Looking back, the afterlife later helped motivate me to be become more deeply involved in my Episcopal church, participating in worship, saying prayers, confessing my sins, singing hymns, learning the creeds, becoming an altar boy, and on and on.  Naturally I worshiped God and tried to live the way I thought he wanted because I thought it was the right and good thing to do, but also, at least in part, it was because I knew full well what would happen to me if I didn’t.

I am also sure that hope for heaven and fear of hell played a large role when later, as a mid-teenager, I had an even deeper spiritual experience.   Some of my high school friends were committed Christian kids who believed it was necessary to make an active, specific spiritual decision in order to have a right relationship with God and – as they explicitly claimed —  to be on the right side when judgment day came.  My active involvement in the church wasn’t enough.  I needed to make a personal commitment and to “ask Jesus into my heart”.  They finally convinced me and as a fifteen-year-old I became a born-again Christian.

From that point on, I was convinced without a scintilla of doubt: I was going to heaven.  I was equally convinced of the corollary.  All those who had not made this commitment – namely, most of the billions of other people in the world – were going to hell to be tormented.  Forever.  I tried not to think I was being arrogant about it.  It was not as if I had done something better than anyone else and deserved to go to heaven.  I had simply accepted a gift that had been offered me.  What about those who hadn’t even heard about the gift, or who had never been urged to consider it seriously?   I felt sorry about them.  Deeply pained, actually.  They were lost, and so it was my obligation to convert them.  Believing this made me a Christian on a mission.  It’s not at all unlikely that I was more than a little obnoxious about it.

These views were confirmed for me in my late teens, first at Moody Bible Institute, the fundamentalist Bible college I attended after high school, and then Wheaton, the evangelical Christian liberal arts college where I finished my undergraduate degree.   Afterward graduating I chose to pursue the study of the New Testament more seriously, and went for various reasons to the decidedly non-fundamentalist Princeton Theological Seminary.  It was there I started having doubts about my faith.  In part the doubts were caused by my studies, as I began to realize that the Truth I had believed since high school was actually rather complicated and even problematic.   My scholarship led me to realize that the Bible was a very human book, with human mistakes and biases and culturally conditioned views in it.  And realizing that made me come to wonder if the beliefs in God and Christ that I had held and urged on others were themselves partially biased, culturally conditioned, or even mistaken.

These doubts disturbed me not only because I wanted very much to know The Truth, but also because I was afraid of the possible eternal consequences of getting it all wrong.   What if I started doubting or even denying that the Bible was the inspired word of God?  Or that Christ was the unique Son of God?  Or even that God existed?   What if I ended up no longer believing, and then realized, too late, that my unfaithful change of heart had all been a huge blunder?   Wouldn’t my eternal soul be in very serious trouble?   Was I getting into unbelievably hot water?  Or … fire?

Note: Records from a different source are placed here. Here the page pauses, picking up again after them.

(** Deleting makes no sound. *)
Lemma delete_buzzes {H : Hardware} {M} {St : Storage M} (macros_storage : Z) i (s : macro_state (M:=M)) :
  buzzes (delete_macro_data macros_storage i s).2 = buzzes s.
Proof.
  assert (Hrd : forall p s0, buzzes (read_var16 (M:=M) p s0).2 = buzzes s0).
  { intros p s0. unfold read_var16. by destruct (storage_read _ _ _). }
  assert (Hwr : forall p bs s0, buzzes (write_var (M:=M) p bs s0).2 = buzzes s0).
  { intros p bs s0. unfold write_var. by destruct (storage_write _ _ _). }
  unfold delete_macro_data. destruct (type _); [|done].
  pose proof (Hrd (macros_end_offset macros_storage) s) as E1.
  destruct (read_var16 _ s) as [[e|] s1]; [|done]. cbn [snd] in E1. rewrite <- E1.
  match goal with |- context [read_var16 ?p s1] => pose proof (Hrd p s1) as E2; destruct (read_var16 p s1) as [[n|] s2] end;
    [|done]. cbn [snd] in E2. rewrite <- E2. cbv zeta. case_if; cbn [negb]; [|by rewrite Hwr].
  destruct (storage_memmove _ _ _ _) as [err m']. case_if; [done|].
  unfold shift_down. destruct (macro_idx_iterate _ _) as [? idx]. cbn [negb]. by rewrite Hwr.
Qed.
Lemma load_loop (saved l : list key_mapping) start0 map0 n :
  layout_ok l -> l <> [] -> 0 <= start0 -> start0 + Z.of_nat (length l) <= 255 ->
  (forall j x, l !! j = Some x -> saved !!! Z.to_nat (start0 + Z.of_nat j) = x) ->
  (n <= length map0)%nat ->
  let '(m, offset, map) := for_range 0 n (load_step saved (start0 + Z.of_nat (length l) - 1))
                             (saved !!! Z.to_nat start0, u8 (start0 + 1), map0) in
  load_at l start0 n m offset /\ length map = length map0 /\
  (forall k, (k < n)%nat -> map !!! k = override l k).
Proof.
  intros Hok Hne H0 Hmax Hsaved. induction n as [|n IH]; intros Hn.
  - cbn. split_and!; [|done|intros; lia]. left. destruct l as [|x l]; [done|].
    pose proof (Hsaved 0%nat x eq_refl) as Hx. cbn [Z.of_nat] in Hx. rewrite Z.add_0_r in Hx. rewrite Hx.
    exists [], l. split_and!; [done|by intros y ?%not_elem_of_nil| |].
    + intros y Hy. destruct Hok as [_ Hkeys]. rewrite Forall_forall in Hkeys. apply Hkeys in Hy. simpl. lia.
    + simpl length in *. rewrite u8_small by (unfold is_u8; lia). simpl. lia.
  - rewrite for_range_snoc. cbn [Nat.add]. specialize (IH ltac:(lia)).
    destruct (for_range 0 n _ _) as [[m offset] map]. destruct IH as (Hat & Hlm & Hk).
    unfold load_step. destruct (Z.eqb_spec (Z.of_nat n) (l_key m)) as [He|He]; cbn [negb].
    + destruct (load_hit saved l start0 n m offset Hok H0 Hmax Hsaved Hat He) as [Hov Hnext].
      assert (Hset : forall k, (k < S n)%nat -> <[n := h_key m]> map !!! k = override l k)
        by (apply set_prefix; [lia|done|done]).
      case_if; (split; [done|split; [by rewrite length_insert|done]]).
    + destruct (load_miss l start0 n m offset (proj1 Hok) Hat He) as [Hnext Hov].
      split; [done|split; [by rewrite length_insert|]]. apply set_prefix; [lia|done|done].
Qed.

Lemma load_spec a num l b s :
  layouts_repr (a ++ (Z.to_nat num, l) :: b) s -> 0 <= num < NUM_KEY_MAPPING_INDICES ->
  length (logical_to_hid_map s) = NUM_KEYS ->
  exists map', config_load_layout num s = (true, set_map map' s) /\ length map' = NUM_KEYS /\
    (forall k, (k < NUM_KEYS)%nat -> map' !!! k = override l k).
Proof.
  intros R Hnum Hmap. destruct (repr_split _ _ _ _ _ R) as (Hn & Hl & Ha & Hb & post & Hm).
  pose proof (repr_index _ _ R _ Hn) as Hidx. rewrite position_some, Z.add_0_l in Hidx by done.
  pose proof (repr_size _ _ R) as Hsz. pose proof saved_count_ok as Hcnt.
  pose proof (repr_layouts _ _ R) as Hlo. apply Forall_app in Hlo as [_ [Hok _]%Forall_cons]. cbn [snd] in Hok.
  assert (Hll : 0 < Z.of_nat (length l)) by (destruct l; [done|simpl; lia]).
  unfold config_load_layout. rewrite Z.geb_leb, (proj2 (Z.leb_gt _ _)) by lia.
  rewrite Hidx. cbn [start end_]. rewrite (proj2 (Z.eqb_neq (dir_len a) NO_KEY)) by dir_lia.
  assert (Hsaved : forall j x, l !! j = Some x -> saved_key_mappings s !!! Z.to_nat (dir_len a + Z.of_nat j) = x).
  { intros j x Hj. apply list_lookup_total_correct. rewrite Hm.
    replace (Z.to_nat (dir_len a + Z.of_nat j)) with (length (flat_dir a) + j)%nat by (unfold dir_len; lia).
    rewrite lookup_app_r by lia. replace (length (flat_dir a) + j - length (flat_dir a))%nat with j by lia.
    by apply lookup_app_l_Some. }
  pose proof (load_loop (saved_key_mappings s) l (dir_len a) (logical_to_hid_map s) NUM_KEYS Hok Hl
                (dir_len_nonneg a) ltac:(dir_lia) Hsaved ltac:(lia)) as Hloop.
  destruct (for_range 0 NUM_KEYS _ _) as [[m offset] map']. destruct Hloop as (_ & Hlm & Hk).
  exists map'. split; [done|]. split; [by rewrite Hlm|done].
Qed.

(** *** The store as a finite map *)

Lemma layouts_none d s n : layouts_repr d s -> (NUM_INDICES <= n)%nat -> layouts d !! n = None.
Proof.
  intros R Hn. apply not_elem_of_list_to_map_1. intros ([m l] & -> & Hin)%list_elem_of_fmap.
  pose proof (repr_slots _ _ R) as Hs. rewrite Forall_forall in Hs. specialize (Hs _ Hin). cbn in *. lia.
Qed.

Lemma layouts_remove a n l b :
  NoDup (map fst (a ++ (n, l) :: b)) -> layouts (a ++ b) = delete n (layouts (a ++ (n, l) :: b)).
Proof.
  intros Hnd. rewrite map_app in Hnd. cbn [map fst] in Hnd. apply NoDup_app in Hnd as (_ & Hd & [Hb _]%NoDup_cons).
  unfold layouts. rewrite !list_to_map_app, list_to_map_cons, delete_union, delete_insert_eq.
  assert (Ha : n ∉ map fst a) by (intros Hin; apply (Hd n Hin); by left).
  rewrite !delete_id by (by apply not_elem_of_list_to_map_1). done.
Qed.

Lemma layouts_snoc d n l : n ∉ map fst d -> layouts (d ++ [(n, l)]) = <[n := l]> (layouts d).
Proof.
  intros Hn. unfold layouts. rewrite list_to_map_app, list_to_map_cons, list_to_map_nil.
  rewrite <- insert_union_r by (by apply not_elem_of_list_to_map_1). by rewrite (right_id_L ∅ (∪)).
Qed.

(** How many elements slot [n] uses. *)
Definition used_by (d : directory) (n : nat) : Z :=
  match layouts d !! n with
  | Some l => Z.of_nat (length l)
  | None => 0
  end.

Lemma delete_map d s num :
  layouts_repr d s -> 0 <= num ->
  let '(ok, s') := config_delete_layout num s in
  logical_to_hid_map s' = logical_to_hid_map s /\
  (ok = true <-> is_Some (layouts d !! Z.to_nat num)) /\
  exists d', layouts_repr d' s' /\ layouts d' = delete (Z.to_nat num) (layouts d) /\
    dir_len d' = dir_len d - used_by d (Z.to_nat num) /\ Z.to_nat num ∉ map fst d' /\
    (num < NUM_KEY_MAPPING_INDICES -> layouts d !! Z.to_nat num = None -> d' = d).
Proof.
  intros R Hnum. unfold used_by.
  destruct (Z.lt_ge_cases num NUM_KEY_MAPPING_INDICES) as [Hlt|Hge].
  - destruct (repr_find d s num R ltac:(lia)) as [(a & l & b & -> & Ha & Hb & Hl & Hidx & Hlk)|(Hno & Hst & Hlk)].
    + destruct (delete_spec a num l b s R ltac:(lia)) as (i & m & -> & R'). rewrite Hlk.
      split; [done|]. split; [by split|]. exists (a ++ b). split; [done|].
      split; [apply layouts_remove; apply (repr_nodup _ _ R)|]. split; [dir_lia|]. split; [|done].
      rewrite map_app. intros [?|?]%elem_of_app; done.
    + unfold config_delete_layout. rewrite Z.geb_leb, (proj2 (Z.leb_gt _ _)), Hst, Z.eqb_refl by lia.
      rewrite Hlk. split; [done|]. split; [split; [done|by intros []]|]. exists d.
      split; [destruct R; by split|]. split; [by rewrite delete_id|]. split; [lia|]. by split.
  - assert (Hlk : layouts d !! Z.to_nat num = None) by (eapply layouts_none; [done|unfold NUM_INDICES; lia]).
    unfold config_delete_layout. rewrite Z.geb_leb, (proj2 (Z.leb_le _ _)), Hlk by lia.
    split; [done|]. split; [split; [done|by intros []]|]. exists d.
    split; [destruct R; by split|]. split; [by rewrite delete_id|]. split; [lia|]. split; [|done].
    intros ([n l] & E & Hin)%list_elem_of_fmap. pose proof (repr_slots _ _ R) as Hs. rewrite Forall_forall in Hs.
    specialize (Hs _ Hin). unfold NUM_INDICES in *. cbn in *. lia.
Qed.
(* ===== verification/InterpreterSpec.v ===== *)
(** * What the byte code means: an abstract machine

    The meaning of the instructions of src/vm.txt that compute and transfer
    control, without addresses: the globals, the frame of the running method
    and the frames of its callers are lists of bytes that do not touch each
    other.  The operations are those of the integers and the codes are those of
    the table in vm.txt; nothing of the interpreter is used but the names of
    the instructions and the layout of a program in the storage.
    [InterpreterProofs] shows that the interpreter implements it.

    In three points vm.txt says something else than interpreter.c does, and the
    machine here is that of the code:
    - vm.txt:55-60 lets IFEQ .. IFLE jump if the comparison does not hold; the
      code jumps if it holds ([jumps], [ifeq_jumps_on_zero]);
    - vm.txt:29-36 and 40-47 pop [a] before [b] and compute [a op b]; the code
      pops the right operand first ([right_operand_on_top]);
    - vm.txt:51-52 pop the count of a short shift as a short; the code pops a
      byte ([short_shift_by_byte]). *)

From S2P Require Import Prelude Hid ExtraReport Storage Interpreter.

(** A frame: where its caller goes on (0 in the main method), its locals, and
    its operands, the top first.  All bytes are unsigned. *)
Record frame := mkFrame {
  return_to : Z;
  locals : list Z;
  operands : list Z
}.

Record amachine := mkA {
  a_ip : Z;
  globals : list Z;
  this : frame;
  callers : list frame
}.

(** ** Operands *)

Definition pop8 (l : list Z) : option (Z * list Z) :=
  match l with b :: l => Some (s8 b, l) | _ => None end.
Definition pop16 (l : list Z) : option (Z * list Z) :=
  match l with hi :: lo :: l => Some (s16 (lo + 256 * hi), l) | _ => None end.
Definition push8 (x : Z) (l : list Z) : list Z := u8 x :: l.
Definition push16 (x : Z) (l : list Z) : list Z := u8 (x / 256) :: u8 x :: l.

(** 8- and 16-bit cells of a block of bytes. *)
Definition get8 (i : Z) (l : list Z) : option Z :=
  if 0 <=? i then s8 <$> l !! Z.to_nat i else None.
Definition set8 (i x : Z) (l : list Z) : option (list Z) :=
  if (0 <=? i) && (i <? Z.of_nat (length l)) then Some (<[Z.to_nat i := u8 x]> l) else None.
Definition get16 (i : Z) (l : list Z) : option Z :=
  lo ← get8 i l; hi ← get8 (i + 1) l; Some (s16 (u8 lo + 256 * u8 hi)).
Definition set16 (i x : Z) (l : list Z) : option (list Z) :=
  l ← set8 i x l; set8 (i + 1) (x / 256) l.

(** ** Instructions that compute *)

(** The data an instruction works on. *)
Record data := mkData {
  d_globals : list Z;
  d_locals : list Z;
  d_operands : list Z
}.

Definition on_operands (f : list Z -> option (list Z)) (d : data) : option data :=
  l ← f (d_operands d); Some (mkData (d_globals d) (d_locals d) l).

Definition unary8 (f : Z -> Z) : data -> option data :=
  on_operands (fun l => '(x, l) ← pop8 l; Some (push8 (f x) l)).
Definition unary16 (f : Z -> Z) : data -> option data :=
  on_operands (fun l => '(x, l) ← pop16 l; Some (push16 (f x) l)).
Definition binary8 (f : Z -> Z -> option Z) : data -> option data :=
  on_operands (fun l => '(b, l) ← pop8 l; '(a, l) ← pop8 l; r ← f a b; Some (push8 r l)).
Definition binary16 (f : Z -> Z -> option Z) : data -> option data :=
  on_operands (fun l => '(b, l) ← pop16 l; '(a, l) ← pop16 l; r ← f a b; Some (push16 r l)).
Definition shift16 (f : Z -> Z -> option Z) : data -> option data :=
  on_operands (fun l => '(s, l) ← pop8 l; '(v, l) ← pop16 l; r ← f v s; Some (push16 r l)).

Definition store8 (i : Z) (d : data) : option data :=
  '(x, l) ← pop8 (d_operands d); m ← set8 i x (d_locals d); Some (mkData (d_globals d) m l).
Definition store16 (i : Z) (d : data) : option data :=
  '(x, l) ← pop16 (d_operands d); m ← set16 i x (d_locals d); Some (mkData (d_globals d) m l).
Definition load8 (i : Z) (d : data) : option data :=
  x ← get8 i (d_locals d); on_operands (fun l => Some (push8 x l)) d.
Definition load16 (i : Z) (d : data) : option data :=
  x ← get16 i (d_locals d); on_operands (fun l => Some (push16 x l)) d.
Definition gstore8 (i : Z) (d : data) : option data :=
  '(x, l) ← pop8 (d_operands d); m ← set8 i x (d_globals d); Some (mkData m (d_locals d) l).
Definition gstore16 (i : Z) (d : data) : option data :=
  '(x, l) ← pop16 (d_operands d); m ← set16 i x (d_globals d); Some (mkData m (d_locals d) l).
Definition gload8 (i : Z) (d : data) : option data :=
  x ← get8 i (d_globals d); on_operands (fun l => Some (push8 x l)) d.
Definition gload16 (i : Z) (d : data) : option data :=
  x ← get16 i (d_globals d); on_operands (fun l => Some (push16 x l)) d.
Definition const8 (x : Z) : data -> option data := on_operands (fun l => Some (push8 x l)).
Definition const16 (x : Z) : data -> option data := on_operands (fun l => Some (push16 x l)).

(** The operations on signed integers; the results are cut to a byte or a short when they are pushed.  Dividing by
    zero and shifting by a count outside of an int have no meaning. *)
Definition always (f : Z -> Z -> Z) (a b : Z) : option Z := Some (f a b).
Definition quotient (a b : Z) : Z := Z.sgn a * Z.sgn b * (Z.abs a / Z.abs b).
Definition division (a b : Z) : option Z := if bool_decide (b = 0) then None else Some (quotient a b).
Definition remainder (a b : Z) : option Z := if bool_decide (b = 0) then None else Some (a - b * quotient a b).
Definition shift_left (v s : Z) : option Z := if bool_decide (0 <= s < 16) then Some (v * 2 ^ s) else None.
Definition shift_right (v s : Z) : option Z := if bool_decide (0 <= s < 16) then Some (v / 2 ^ s) else None.
Definition complement (x : Z) : Z := -1 - x.
Definition three_way (a b : Z) : Z := Z.sgn (a - b).

(** How many operand bytes follow an instruction. *)
Definition operand_size (i : bytecode) : nat :=
  match i with
  | BSTORE | SSTORE | BLOAD | SLOAD | GBSTORE | GSSTORE | GBLOAD | GSLOAD | BCONST => 1
  | SCONST => 2
  | _ => 0
  end.

(** The effect of an instruction with operand [n]; [None]: not an instruction
    that computes, or the bytes it needs are not there. *)
Definition effect (i : bytecode) (n : Z) : data -> option data :=
  match i with
  | BSTORE => store8 n
  | BSTORE_0 => store8 0 | BSTORE_1 => store8 1 | BSTORE_2 => store8 2 | BSTORE_3 => store8 3
  | SSTORE => store16 n
  | SSTORE_0 => store16 0 | SSTORE_1 => store16 1 | SSTORE_2 => store16 2 | SSTORE_3 => store16 3
  | BLOAD => load8 n
  | BLOAD_0 => load8 0 | BLOAD_1 => load8 1 | BLOAD_2 => load8 2 | BLOAD_3 => load8 3
  | SLOAD => load16 n
  | SLOAD_0 => load16 0 | SLOAD_1 => load16 1 | SLOAD_2 => load16 2 | SLOAD_3 => load16 3
  | GBSTORE => gstore8 n | GSSTORE => gstore16 n | GBLOAD => gload8 n | GSLOAD => gload16 n
  | BCONST => const8 n
  | BCONST_0 => const8 0 | BCONST_1 => const8 1 | BCONST_2 => const8 2 | BCONST_3 => const8 3
  | SCONST => const16 n
  | SCONST_0 => const16 0 | SCONST_1 => const16 1 | SCONST_2 => const16 2 | SCONST_3 => const16 3
  | DUP => on_operands (fun l => '(x, _) ← pop8 l; Some (push8 x l))
  | DUP2 => on_operands (fun l => '(x, _) ← pop16 l; Some (push16 x l))
  | POP => on_operands (fun l => '(_, l) ← pop8 l; Some l)
  | POP2 => on_operands (fun l => '(_, l) ← pop8 l; '(_, l) ← pop8 l; Some l)
  | SWAP => on_operands (fun l => '(x, l) ← pop8 l; '(y, l) ← pop8 l; Some (push8 y (push8 x l)))
  | BADD => binary8 (always Z.add) | BSUBTRACT => binary8 (always Z.sub)
  | BMULTIPLY => binary8 (always Z.mul) | BDIVIDE => binary8 division | BMOD => binary8 remainder
  | BAND => binary8 (always Z.land) | BOR => binary8 (always Z.lor) | BXOR => binary8 (always Z.lxor)
  | BNOT => unary8 complement | BCMP => binary8 (always three_way)
  | BLSHIFT => binary8 shift_left | BRSHIFT => binary8 shift_right
  | SADD => binary16 (always Z.add) | SSUBTRACT => binary16 (always Z.sub)
  | SMULTIPLY => binary16 (always Z.mul) | SDIVIDE => binary16 division | SMOD => binary16 remainder
  | SAND => binary16 (always Z.land) | SOR => binary16 (always Z.lor) | SXOR => binary16 (always Z.lxor)
  | SNOT => unary16 complement
  | SCMP => on_operands (fun l =>
      '(b, l) ← pop16 l; '(a, l) ← pop16 l; Some (push8 (three_way a b) l))
  | SLSHIFT => shift16 shift_left | SRSHIFT => shift16 shift_right
  | B2S => on_operands (fun l => '(x, l) ← pop8 l; Some (push16 x l))
  | S2B => on_operands (fun l => '(x, l) ← pop16 l; Some (push8 x l))
  | NOP => Some
  | _ => fun _ => None
  end.

(** ** Steps *)

(** The codes of the instructions. *)
Definition opcode (i : bytecode) : Z :=
  match i with
  | BSTORE => 0 | BSTORE_0 => 1 | BSTORE_1 => 2 | BSTORE_2 => 3 | BSTORE_3 => 4 | SSTORE => 5
  | SSTORE_0 => 6 | SSTORE_1 => 7 | SSTORE_2 => 8 | SSTORE_3 => 9 | BLOAD => 10 | BLOAD_0 => 11
  | BLOAD_1 => 12 | BLOAD_2 => 13 | BLOAD_3 => 14 | SLOAD => 15 | SLOAD_0 => 16 | SLOAD_1 => 17
  | SLOAD_2 => 18 | SLOAD_3 => 19 | GBSTORE => 20 | GBLOAD => 21 | GSSTORE => 22 | GSLOAD => 23
  | BCONST => 24 | BCONST_0 => 25 | BCONST_1 => 26 | BCONST_2 => 27 | BCONST_3 => 28 | SCONST => 29
  | SCONST_0 => 30 | SCONST_1 => 31 | SCONST_2 => 32 | SCONST_3 => 33 | DUP => 34 | DUP2 => 35
  | POP => 36 | POP2 => 37 | SWAP => 38 | BADD => 48 | BSUBTRACT => 49 | BMULTIPLY => 50
  | BDIVIDE => 51 | BMOD => 52 | BAND => 53 | BOR => 54 | BXOR => 55 | BNOT => 56 | BCMP => 57
  | BLSHIFT => 58 | BRSHIFT => 59 | SADD => 60 | SSUBTRACT => 61 | SMULTIPLY => 62 | SDIVIDE => 63
  | SMOD => 64 | SAND => 65 | SOR => 66 | SXOR => 67 | SNOT => 68 | SCMP => 69 | SLSHIFT => 70
  | SRSHIFT => 71 | B2S => 72 | S2B => 73 | IFEQ => 74 | IFNE => 75 | IFLT => 76 | IFGT => 77
  | IFGE => 78 | IFLE => 79 | GOTO => 80 | NOP => 81 | CALL => 82 | BRET => 83 | SRET => 84
  | RET => 85 | VMEXIT => 86 | PRESSKEY => 87 | RELEASEKEY => 88 | CHECKKEY => 89
  | CHECKPHYSKEY => 90 | WAITKEY => 91 | WAITPHYSKEY => 92 | DELAY => 95 | GETUPTIMEMS => 96
  | GETUPTIME => 97 | BUZZ => 98 | BUZZAT => 99 | MOVEMOUSE => 100 | PRESSMOUSEBUTTONS => 101
  | RELEASEMOUSEBUTTONS => 102
  end.

(** When a conditional jump goes to its target. *)
Inductive jumps : bytecode -> Z -> Prop :=
  | jump_eq : jumps IFEQ 0
  | jump_ne x : x <> 0 -> jumps IFNE x
  | jump_lt x : x < 0 -> jumps IFLT x
  | jump_gt x : x > 0 -> jumps IFGT x
  | jump_ge x : x >= 0 -> jumps IFGE x
  | jump_le x : x <= 0 -> jumps IFLE x.

Definition is_if (i : bytecode) : bool :=
  match i with IFEQ | IFNE | IFLT | IFGT | IFGE | IFLE => true | _ => false end.

Definition with_operands (l : list Z) (f : frame) : frame := mkFrame (return_to f) (locals f) l.

Section Steps.
Context {M : Type} {St : Storage M} (eeprom : M) (program code : Z).

(** Instruction [i] is at address [a]; [n] is the signed operand of its size behind it. *)
Definition instr_at (a : Z) (i : bytecode) : Prop :=
  exists bs, storage_peek a 1 eeprom = Some bs /\ bs !!! 0%nat = opcode i.
Definition byte_at (a n : Z) : Prop :=
  exists bs, storage_peek a 1 eeprom = Some bs /\ n = s8 (bs !!! 0%nat).
Definition short_at (a n : Z) : Prop :=
  exists bs, storage_peek a 2 eeprom = Some bs /\ n = s16 (of_le16 bs).
Definition operand_at (size : nat) (a n : Z) : Prop :=
  match size with 0%nat => True | 1%nat => byte_at a n | _ => short_at a n end.
Definition method_at (id : Z) (m : method) : Prop :=
  exists bs, storage_peek (u16 (program + METHODS + SIZEOF_METHOD * id)) 4 eeprom = Some bs /\
    m = mkMethod (bs !!! 0%nat) (bs !!! 1%nat) (bs !!! 2%nat + 256 * bs !!! 3%nat).

Definition next (ip : Z) : Z := u16 (ip + 1).

Inductive astep : amachine -> amachine -> Prop :=
  | step_effect ip g r l o cs i n g' l' o' :
      instr_at ip i -> operand_at (operand_size i) (next ip) n ->
      effect i n (mkData g l o) = Some (mkData g' l' o') ->
      astep (mkA ip g (mkFrame r l o) cs)
            (mkA (u16 (next ip + Z.of_nat (operand_size i))) g' (mkFrame r l' o') cs)
  | step_goto ip g f cs n :
      instr_at ip GOTO -> short_at (next ip) n ->
      astep (mkA ip g f cs) (mkA (u16 (u16 (next ip + 2) + (n - 3))) g f cs)
  | step_jump ip g r l o o' cs i x n :
      instr_at ip i -> short_at (next ip) n -> pop8 o = Some (x, o') -> jumps i x ->
      astep (mkA ip g (mkFrame r l o) cs) (mkA (u16 (u16 (next ip + 2) + (n - 3))) g (mkFrame r l o') cs)
  | step_no_jump ip g r l o o' cs i x n :
      instr_at ip i -> is_if i = true -> short_at (next ip) n -> pop8 o = Some (x, o') -> ~ jumps i x ->
      astep (mkA ip g (mkFrame r l o) cs) (mkA (u16 (next ip + 2)) g (mkFrame r l o') cs)
  (* the arguments are the first locals of the new frame; the other locals hold anything *)
  | step_call ip g r l args o cs n m rest :
      instr_at ip CALL -> byte_at (next ip) n -> method_at n m ->
      Z.of_nat (length args) = nargs m -> Z.of_nat (length (args ++ rest)) = nlocals m ->
      Forall is_u8 rest -> next (next ip) <> 0 ->
      astep (mkA ip g (mkFrame r l (rev args ++ o)) cs)
            (mkA (u16 (code + code_offset m)) g
               (mkFrame (next (next ip)) (args ++ rest) []) (mkFrame r l o :: cs))
  | step_ret ip g r l o c cs :
      instr_at ip RET -> r <> 0 ->
      astep (mkA ip g (mkFrame r l o) (c :: cs)) (mkA r g c cs)
  | step_bret ip g r l o o' x c cs :
      instr_at ip BRET -> r <> 0 -> pop8 o = Some (x, o') ->
      astep (mkA ip g (mkFrame r l o) (c :: cs)) (mkA r g (with_operands (push8 x (operands c)) c) cs)
  | step_sret ip g r l o o' x c cs :
      instr_at ip SRET -> r <> 0 -> pop16 o = Some (x, o') ->
      astep (mkA ip g (mkFrame r l o) (c :: cs)) (mkA r g (with_operands (push16 x (operands c)) c) cs).
End Steps.

(** Where vm.txt differs. *)
Example ifeq_jumps_on_zero : jumps IFEQ 0 /\ ~ jumps IFEQ 1.
Proof. split; [constructor|]. inversion 1. Qed.
Example right_operand_on_top : effect BSUBTRACT 0 (mkData [] [] [1; 3]) = Some (mkData [] [] [2]).
Proof. reflexivity. Qed.
Example short_shift_by_byte : effect SLSHIFT 0 (mkData [] [] [4; 0; 1; 7]) = Some (mkData [] [] [0; 16; 7]).
Proof. reflexivity. Qed.

(** ** Sizes

    The bytes of the interpreter's stack a machine takes: a frame has three
    saved pointers, and one byte between its locals and its operands is not used. *)

Definition frame_size (f : frame) : Z :=
  SIZEOF_STACK_FRAME + Z.of_nat (length (locals f)) + Z.of_nat (length (operands f)).
Definition asize (a : amachine) : Z :=
  Z.of_nat (length (globals a)) + foldr Z.add 0 (map frame_size (this a :: callers a)).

There was a particular moment when these worries hit me with a special poignancy.  It involved a late night sauna.

In order to pay for my graduate school, I worked a part time job at the Hamilton Tennis Club outside of Princeton.  Most days of the week I was on the late night shift.   Members of the club with busy lives would schedule their tennis matches deep into the night, and I worked the desk taking reservations and sweeping the courts afterward.   One of the benefits of the job was that I could take advantage of the facilities, including the sauna in the wee hours when the place was shut up.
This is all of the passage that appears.